> Work to be completed: Only the lines from the one containing "split; [done|]. by" through the one containing "destruct (IH w1)" should be printed, exactly as they appear below, with both ends included.

Records from a data source
=== Section Start ===

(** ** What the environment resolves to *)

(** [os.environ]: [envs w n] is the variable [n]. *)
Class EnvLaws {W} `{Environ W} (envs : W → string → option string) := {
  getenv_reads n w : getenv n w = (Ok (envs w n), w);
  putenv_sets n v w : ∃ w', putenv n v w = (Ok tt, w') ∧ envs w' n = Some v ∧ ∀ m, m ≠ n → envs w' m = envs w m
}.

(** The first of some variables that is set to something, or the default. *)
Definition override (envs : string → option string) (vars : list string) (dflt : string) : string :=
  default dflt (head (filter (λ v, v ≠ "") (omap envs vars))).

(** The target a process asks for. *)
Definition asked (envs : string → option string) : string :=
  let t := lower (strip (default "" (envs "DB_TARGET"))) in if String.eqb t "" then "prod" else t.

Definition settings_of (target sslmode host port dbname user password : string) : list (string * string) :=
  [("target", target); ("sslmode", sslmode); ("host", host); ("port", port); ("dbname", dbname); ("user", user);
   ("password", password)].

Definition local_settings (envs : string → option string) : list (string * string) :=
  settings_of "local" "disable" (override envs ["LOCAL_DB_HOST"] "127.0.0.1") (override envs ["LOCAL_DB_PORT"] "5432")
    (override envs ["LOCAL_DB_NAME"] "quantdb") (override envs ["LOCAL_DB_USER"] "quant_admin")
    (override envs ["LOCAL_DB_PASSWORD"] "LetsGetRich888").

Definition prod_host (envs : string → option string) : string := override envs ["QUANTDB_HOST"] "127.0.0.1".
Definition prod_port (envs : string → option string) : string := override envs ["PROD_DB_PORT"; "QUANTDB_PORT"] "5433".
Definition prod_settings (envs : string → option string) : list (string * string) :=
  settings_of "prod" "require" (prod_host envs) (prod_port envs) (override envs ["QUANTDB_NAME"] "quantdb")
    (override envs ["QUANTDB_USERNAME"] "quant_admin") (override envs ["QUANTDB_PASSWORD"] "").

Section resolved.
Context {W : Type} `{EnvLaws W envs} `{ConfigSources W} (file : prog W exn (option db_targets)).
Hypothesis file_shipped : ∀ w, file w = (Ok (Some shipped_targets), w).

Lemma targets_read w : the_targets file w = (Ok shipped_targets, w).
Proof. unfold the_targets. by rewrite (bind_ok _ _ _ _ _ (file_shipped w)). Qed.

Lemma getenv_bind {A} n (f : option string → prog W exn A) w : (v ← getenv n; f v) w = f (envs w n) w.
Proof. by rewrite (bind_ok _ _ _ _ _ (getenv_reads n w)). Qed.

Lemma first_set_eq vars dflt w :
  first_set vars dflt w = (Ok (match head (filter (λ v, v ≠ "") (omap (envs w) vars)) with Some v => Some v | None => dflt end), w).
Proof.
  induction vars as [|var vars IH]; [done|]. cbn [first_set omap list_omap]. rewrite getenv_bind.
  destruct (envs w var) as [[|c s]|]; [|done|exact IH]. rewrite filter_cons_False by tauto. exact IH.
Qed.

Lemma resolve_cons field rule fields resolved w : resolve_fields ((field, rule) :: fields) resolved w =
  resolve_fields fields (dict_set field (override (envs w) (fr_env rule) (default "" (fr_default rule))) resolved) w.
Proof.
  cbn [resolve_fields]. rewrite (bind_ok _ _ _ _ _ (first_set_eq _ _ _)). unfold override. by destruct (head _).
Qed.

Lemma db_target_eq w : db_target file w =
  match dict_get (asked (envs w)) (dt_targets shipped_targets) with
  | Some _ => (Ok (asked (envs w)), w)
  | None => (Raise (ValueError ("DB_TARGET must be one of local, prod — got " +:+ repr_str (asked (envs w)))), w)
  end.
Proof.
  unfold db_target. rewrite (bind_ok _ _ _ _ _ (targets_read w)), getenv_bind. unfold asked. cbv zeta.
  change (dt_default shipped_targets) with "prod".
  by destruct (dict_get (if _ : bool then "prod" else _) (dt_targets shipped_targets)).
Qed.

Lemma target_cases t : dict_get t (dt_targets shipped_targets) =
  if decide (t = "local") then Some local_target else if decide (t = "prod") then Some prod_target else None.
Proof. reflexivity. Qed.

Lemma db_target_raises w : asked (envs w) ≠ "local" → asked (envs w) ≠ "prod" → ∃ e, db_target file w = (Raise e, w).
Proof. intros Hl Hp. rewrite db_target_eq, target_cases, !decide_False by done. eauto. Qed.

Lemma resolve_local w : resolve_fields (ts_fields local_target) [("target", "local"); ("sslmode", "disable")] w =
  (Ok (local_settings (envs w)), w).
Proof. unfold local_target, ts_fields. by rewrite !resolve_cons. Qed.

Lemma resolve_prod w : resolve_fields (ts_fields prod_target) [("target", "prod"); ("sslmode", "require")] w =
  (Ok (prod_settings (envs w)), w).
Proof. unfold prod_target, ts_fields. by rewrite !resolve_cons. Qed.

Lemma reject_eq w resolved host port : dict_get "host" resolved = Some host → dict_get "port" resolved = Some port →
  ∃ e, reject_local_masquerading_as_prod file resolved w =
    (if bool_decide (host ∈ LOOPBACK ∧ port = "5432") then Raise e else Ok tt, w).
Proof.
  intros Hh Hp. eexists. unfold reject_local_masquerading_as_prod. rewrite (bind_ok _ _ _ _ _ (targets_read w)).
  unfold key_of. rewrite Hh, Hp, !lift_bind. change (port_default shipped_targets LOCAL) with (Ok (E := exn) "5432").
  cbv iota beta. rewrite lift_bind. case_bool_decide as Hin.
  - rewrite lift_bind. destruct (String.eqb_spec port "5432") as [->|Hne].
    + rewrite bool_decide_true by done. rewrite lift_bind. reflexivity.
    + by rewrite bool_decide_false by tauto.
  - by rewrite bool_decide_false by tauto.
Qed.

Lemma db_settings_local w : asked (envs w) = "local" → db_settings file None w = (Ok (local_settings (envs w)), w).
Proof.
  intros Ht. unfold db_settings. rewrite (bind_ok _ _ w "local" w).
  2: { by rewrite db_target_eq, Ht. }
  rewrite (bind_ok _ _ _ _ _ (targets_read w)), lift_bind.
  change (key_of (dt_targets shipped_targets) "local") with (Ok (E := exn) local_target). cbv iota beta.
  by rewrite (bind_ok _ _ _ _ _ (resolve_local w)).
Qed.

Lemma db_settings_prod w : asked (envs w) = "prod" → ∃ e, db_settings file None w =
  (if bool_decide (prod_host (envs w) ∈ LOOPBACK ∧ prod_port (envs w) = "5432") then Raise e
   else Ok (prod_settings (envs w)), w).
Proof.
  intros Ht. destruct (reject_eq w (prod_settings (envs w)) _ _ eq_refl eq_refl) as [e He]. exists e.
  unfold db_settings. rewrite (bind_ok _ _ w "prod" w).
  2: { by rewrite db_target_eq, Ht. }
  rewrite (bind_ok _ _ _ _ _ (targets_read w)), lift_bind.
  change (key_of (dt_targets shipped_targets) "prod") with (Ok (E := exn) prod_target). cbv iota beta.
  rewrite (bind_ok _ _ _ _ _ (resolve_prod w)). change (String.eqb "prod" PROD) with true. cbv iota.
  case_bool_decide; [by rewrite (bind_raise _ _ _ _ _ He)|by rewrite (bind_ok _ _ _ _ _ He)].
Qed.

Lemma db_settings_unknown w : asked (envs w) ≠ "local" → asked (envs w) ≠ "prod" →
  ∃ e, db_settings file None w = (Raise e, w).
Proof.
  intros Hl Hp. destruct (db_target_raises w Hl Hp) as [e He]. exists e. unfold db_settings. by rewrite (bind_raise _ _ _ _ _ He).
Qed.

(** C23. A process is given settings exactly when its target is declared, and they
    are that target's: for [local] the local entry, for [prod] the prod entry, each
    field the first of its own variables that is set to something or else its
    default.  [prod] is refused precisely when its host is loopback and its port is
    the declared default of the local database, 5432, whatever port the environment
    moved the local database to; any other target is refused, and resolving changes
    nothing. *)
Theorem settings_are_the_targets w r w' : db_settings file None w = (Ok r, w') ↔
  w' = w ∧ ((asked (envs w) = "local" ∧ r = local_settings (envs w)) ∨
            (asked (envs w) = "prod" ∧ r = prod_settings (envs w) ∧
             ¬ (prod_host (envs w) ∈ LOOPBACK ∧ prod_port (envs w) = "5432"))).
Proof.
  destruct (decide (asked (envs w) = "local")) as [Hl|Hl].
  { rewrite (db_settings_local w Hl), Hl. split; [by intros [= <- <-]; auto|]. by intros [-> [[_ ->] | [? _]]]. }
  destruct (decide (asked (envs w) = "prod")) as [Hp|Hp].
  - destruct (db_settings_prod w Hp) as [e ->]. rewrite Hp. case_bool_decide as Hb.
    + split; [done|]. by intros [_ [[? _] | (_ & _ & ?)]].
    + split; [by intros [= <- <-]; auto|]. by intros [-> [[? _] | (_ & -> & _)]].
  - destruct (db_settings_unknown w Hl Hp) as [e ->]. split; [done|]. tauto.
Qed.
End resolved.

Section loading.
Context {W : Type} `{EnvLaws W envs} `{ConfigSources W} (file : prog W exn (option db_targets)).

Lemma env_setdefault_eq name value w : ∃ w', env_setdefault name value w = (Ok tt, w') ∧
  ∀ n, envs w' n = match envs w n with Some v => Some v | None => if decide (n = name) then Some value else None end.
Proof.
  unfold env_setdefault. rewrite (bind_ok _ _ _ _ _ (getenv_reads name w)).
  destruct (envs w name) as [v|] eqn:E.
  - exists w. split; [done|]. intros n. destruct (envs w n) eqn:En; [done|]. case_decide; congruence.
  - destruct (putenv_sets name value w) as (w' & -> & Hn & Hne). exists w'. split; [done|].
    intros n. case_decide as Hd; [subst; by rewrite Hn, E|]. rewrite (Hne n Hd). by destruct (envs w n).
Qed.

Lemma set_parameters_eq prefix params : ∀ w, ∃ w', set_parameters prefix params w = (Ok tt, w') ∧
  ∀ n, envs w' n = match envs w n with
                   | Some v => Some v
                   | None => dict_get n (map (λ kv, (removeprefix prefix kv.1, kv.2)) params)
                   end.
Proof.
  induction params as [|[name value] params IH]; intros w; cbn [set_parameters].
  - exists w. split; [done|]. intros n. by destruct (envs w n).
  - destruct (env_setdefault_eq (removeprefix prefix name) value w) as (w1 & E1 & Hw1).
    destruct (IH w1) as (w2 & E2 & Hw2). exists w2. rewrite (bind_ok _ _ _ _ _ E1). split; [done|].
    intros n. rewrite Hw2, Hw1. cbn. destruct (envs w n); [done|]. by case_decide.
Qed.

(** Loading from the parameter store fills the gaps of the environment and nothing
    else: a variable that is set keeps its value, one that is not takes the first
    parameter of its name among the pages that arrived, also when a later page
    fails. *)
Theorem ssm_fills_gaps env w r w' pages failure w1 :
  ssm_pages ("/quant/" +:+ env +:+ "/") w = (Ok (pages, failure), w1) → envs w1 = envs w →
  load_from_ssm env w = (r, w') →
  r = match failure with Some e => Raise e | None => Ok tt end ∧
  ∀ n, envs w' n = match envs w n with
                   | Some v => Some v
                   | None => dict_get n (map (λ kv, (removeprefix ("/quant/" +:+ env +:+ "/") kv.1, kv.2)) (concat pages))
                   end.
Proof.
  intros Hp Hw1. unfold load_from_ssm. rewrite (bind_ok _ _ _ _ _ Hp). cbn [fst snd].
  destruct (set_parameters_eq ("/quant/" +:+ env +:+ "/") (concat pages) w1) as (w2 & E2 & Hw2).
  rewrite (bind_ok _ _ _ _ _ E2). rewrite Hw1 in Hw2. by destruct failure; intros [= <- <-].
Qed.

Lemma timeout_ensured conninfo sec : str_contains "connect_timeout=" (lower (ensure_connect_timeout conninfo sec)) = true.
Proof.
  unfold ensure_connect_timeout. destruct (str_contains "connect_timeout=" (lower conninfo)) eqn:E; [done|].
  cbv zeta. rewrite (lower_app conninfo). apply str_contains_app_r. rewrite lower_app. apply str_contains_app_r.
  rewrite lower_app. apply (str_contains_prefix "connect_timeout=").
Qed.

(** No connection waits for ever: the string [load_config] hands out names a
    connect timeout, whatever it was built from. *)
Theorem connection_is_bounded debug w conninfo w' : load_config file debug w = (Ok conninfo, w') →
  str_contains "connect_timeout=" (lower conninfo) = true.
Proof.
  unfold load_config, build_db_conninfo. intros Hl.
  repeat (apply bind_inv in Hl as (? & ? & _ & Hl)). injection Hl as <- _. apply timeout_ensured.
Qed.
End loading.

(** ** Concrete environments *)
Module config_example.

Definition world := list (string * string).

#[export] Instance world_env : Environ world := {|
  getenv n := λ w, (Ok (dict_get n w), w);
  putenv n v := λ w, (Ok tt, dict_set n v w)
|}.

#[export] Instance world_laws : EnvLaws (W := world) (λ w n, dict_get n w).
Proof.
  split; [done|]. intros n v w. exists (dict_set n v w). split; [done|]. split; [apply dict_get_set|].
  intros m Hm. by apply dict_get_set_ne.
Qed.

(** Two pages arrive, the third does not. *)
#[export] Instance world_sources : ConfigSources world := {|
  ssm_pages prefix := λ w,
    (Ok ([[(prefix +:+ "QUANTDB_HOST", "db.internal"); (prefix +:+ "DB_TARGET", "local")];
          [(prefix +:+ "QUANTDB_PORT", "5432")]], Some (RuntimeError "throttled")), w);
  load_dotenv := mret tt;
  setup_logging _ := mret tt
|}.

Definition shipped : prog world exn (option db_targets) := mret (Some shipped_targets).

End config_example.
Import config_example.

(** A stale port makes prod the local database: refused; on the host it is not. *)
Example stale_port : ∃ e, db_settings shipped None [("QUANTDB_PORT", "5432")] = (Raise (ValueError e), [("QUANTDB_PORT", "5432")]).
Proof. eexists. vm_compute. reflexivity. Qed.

=== Section End ===

> Problem solution:
    + split; [done|]. by intros [_ [[? _] | (_ & _ & ?)]].
    + split; [by intros [= <- <-]; auto|]. by intros [-> [[? _] | (_ & -> & _)]].
  - destruct (db_settings_unknown w Hl Hp) as [e ->]. split; [done|]. tauto.
Qed.
End resolved.

Section loading.
Context {W : Type} `{EnvLaws W envs} `{ConfigSources W} (file : prog W exn (option db_targets)).

Lemma env_setdefault_eq name value w : ∃ w', env_setdefault name value w = (Ok tt, w') ∧
  ∀ n, envs w' n = match envs w n with Some v => Some v | None => if decide (n = name) then Some value else None end.
Proof.
  unfold env_setdefault. rewrite (bind_ok _ _ _ _ _ (getenv_reads name w)).
  destruct (envs w name) as [v|] eqn:E.
  - exists w. split; [done|]. intros n. destruct (envs w n) eqn:En; [done|]. case_decide; congruence.
  - destruct (putenv_sets name value w) as (w' & -> & Hn & Hne). exists w'. split; [done|].
    intros n. case_decide as Hd; [subst; by rewrite Hn, E|]. rewrite (Hne n Hd). by destruct (envs w n).
Qed.

Lemma set_parameters_eq prefix params : ∀ w, ∃ w', set_parameters prefix params w = (Ok tt, w') ∧
  ∀ n, envs w' n = match envs w n with
                   | Some v => Some v
                   | None => dict_get n (map (λ kv, (removeprefix prefix kv.1, kv.2)) params)
                   end.
Proof.
  induction params as [|[name value] params IH]; intros w; cbn [set_parameters].
  - exists w. split; [done|]. intros n. by destruct (envs w n).
  - destruct (env_setdefault_eq (removeprefix prefix name) value w) as (w1 & E1 & Hw1).
    destruct (IH w1) as (w2 & E2 & Hw2). exists w2. rewrite (bind_ok _ _ _ _ _ E1). split; [done|].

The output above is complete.